Discussion Thread for the Continuous GW Search known as O2MD1 (now O2MDF - GPUs only)

Mr P Hucker
Mr P Hucker
Joined: 12 Aug 06
Posts: 838
Credit: 519320352
RAC: 14087

Ian&Steve C. wrote:what about

Ian&Steve C. wrote:

what about those two tasks from just yesterday that errored out from not enough memory?

https://einsteinathome.org/host/12735373/tasks/6/0

it works fine... until it doesn't. that's why you shouldn't use cards with less than 4GB right now. unless you're fine trashing work every now and then and letting someone else process it?

I guess it depends on whether the Einstein servers want the most work done or care about network and disk bandwidth sending things out twice.

I've switched all mine to Gamma.  Four 3GB cards and one 4GB (but slower) card.

Can't the server work out what the RAM requirement is and send out only little tasks to smaller cards?

If this page takes an hour to load, reduce posts per page to 20 in your settings, then the tinpot 486 Einstein uses can handle it.

tullio
tullio
Joined: 22 Jan 05
Posts: 2118
Credit: 61407735
RAC: 0

Two errors on May 14, 5 on

Two errors on May 14, 5 on May 16. In these last all wingmen errored out.
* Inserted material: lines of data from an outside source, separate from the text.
(** A push request made while the lock of an earlier one is still held is
    dropped whole; once the timer has fired, the next request is committed
    on top. *)
Theorem pushHistory_debounced n1 e1 n2 e2 (st : Editor.State) :
  Editor.pushHistory n2 e2 (Editor.pushHistory n1 e1 st)
    = Editor.pushHistory n1 e1 st ∧
  last (Editor.history
          (Editor.pushHistory n2 e2
             (Editor.timeout (Editor.pushHistory n1 e1 st))))
    = Some (Editor.mkSnapshot n2 e2).
Proof.
  split.
  - apply pushHistory_locked, pushHistory_isSaving.
  - rewrite pushHistory_history. simpl. apply last_snoc.
Qed.

(** After an undo that has an entry to go back to, the top of the history
    is the graph now shown, and the history is one entry shorter. *)
Theorem undo_makes_synced (st : Editor.State) :
  2 ≤ length (Editor.history st) →
  synced (Editor.undo st) ∧
  length (Editor.history (Editor.undo st)) = length (Editor.history st) - 1.
Proof.
  intros Hlen. split.
  - destruct (undo_pops st Hlen) as (h & prev & top & _ & ->).
    unfold synced. simpl. rewrite last_snoc. by destruct prev.
  - rewrite undo_length. by rewrite decide_False by lia.
Qed.

Lemma undo_makes_synced_witness :
  2 ≤ length (Editor.history Sample.one_child) ∧
  synced (Editor.undo Sample.one_child) ∧
  length (Editor.history (Editor.undo Sample.one_child))
    = length (Editor.history Sample.one_child) - 1.
Proof.
  assert (2 ≤ length (Editor.history Sample.one_child)) as H by (simpl; lia).
  split; [exact H|]. exact (undo_makes_synced Sample.one_child H).
Defined.

(** When the top of the history is the current graph and the lock is free,
    one undo after adding a child, after recolouring, or after deleting a
    subtree brings back exactly the nodes and edges from before that
    command. *)
Theorem undo_restores_when_synced (st : Editor.State) (sel : Editor.Node) :
  synced st → Editor.isSaving st = false → Editor.selected st = Some sel →
  (∀ i ei,
     Editor.nodes (Editor.undo (Editor.addNode i ei st)) = Editor.nodes st ∧
     Editor.edges (Editor.undo (Editor.addNode i ei st)) = Editor.edges st) ∧
  (∀ c,
     Editor.nodes (Editor.undo (Editor.onColorChange c st)) = Editor.nodes st ∧
     Editor.edges (Editor.undo (Editor.onColorChange c st)) = Editor.edges st) ∧
  (∀ fuel st',
     Editor.deleteNode fuel st = Some st' →
     Editor.nodes (Editor.undo st') = Editor.nodes st ∧
     Editor.edges (Editor.undo st') = Editor.edges st).
Proof.
  intros Hsync Hfree Hsel.
  apply last_Some in Hsync as [h Hh].
  assert (∀ st',
            Editor.history st' =
              Editor.history
                (Editor.pushHistory (Editor.nodes st) (Editor.edges st) st) →
            Editor.nodes (Editor.undo st') = Editor.nodes st ∧
            Editor.edges (Editor.undo st') = Editor.edges st) as Hone.
  { intros st' Hst'. rewrite pushHistory_history, Hfree, Hh in Hst'.
    by destruct (undo_over_push _ _ _ _ Hst') as (-> & -> & _). }
  split_and!.
  - intros i ei. apply Hone.
    by rewrite (addNode_history i ei st sel Hsel), pushHistory_history.
  - intros c. apply Hone. by apply colorChange_history with sel.
  - intros fuel st' Hdel. apply Hone. by apply deleteNode_history with fuel sel.
Qed.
In May 14 only one out of 5 wingmen completed a task. Is there something wrong with the tasks?

Tullio

Ian&Steve C.
Ian&Steve C.
Joined: 19 Jan 20
Posts: 3960
Credit: 47062362642
RAC: 65316448

Peter Hucker wrote: Can't

Peter Hucker wrote:

Can't the server work out what the RAM requirement is and send out only little tasks to smaller cards?

it tries to. but as I showed in one of my previous posts the scheduler has a bug in it that isn't always estimating the GPU RAM required properly. it doesnt seem to ever think a tasks needs more than like 1800MB, even when the task does need more. so it gets sent to cards with at least 1800MB memory. that's the first problem.

the second problem is that they are looking at global (total) memory on the GPU, and not how much is actually available. BOINC records both values. by looking at this global value, these 1800MB tasks will be sent to 2GB GPUs, but if that GPU is driving a desktop environment (which is likely the case), then ~300MB of the GPU is not available and the 1800MB tasks will still fail.

 

they need to switch to looking at available memory, and fix the bug that's underestimating the ram required. I posted this info in the technical news thread. they either haven't seen it or haven't had the time/resources to get to it. best thing to do for now is that if you're aware of the problem, the user can and should just not crunch GW tasks on GPUs with <4GB VRAM, as you have done.

_________________________________________________________________________

Ian&Steve C.
Ian&Steve C.
Joined: 19 Jan 20
Posts: 3960
Credit: 47062362642
RAC: 65316448

tullio wrote:Two errors on

tullio wrote:

Two errors on May 14, 5 on May 16. In these all wingmen errored out.

Tullio

no they didn't. all the GPUs without enough memory, including yours, are the ones that errored it out. the two from May 14th have a successful completion by a host with RTX 2070 Super GPUs which have sufficient amount of GPU memory for the task. it's waiting to be sent to a GPU with enough memory.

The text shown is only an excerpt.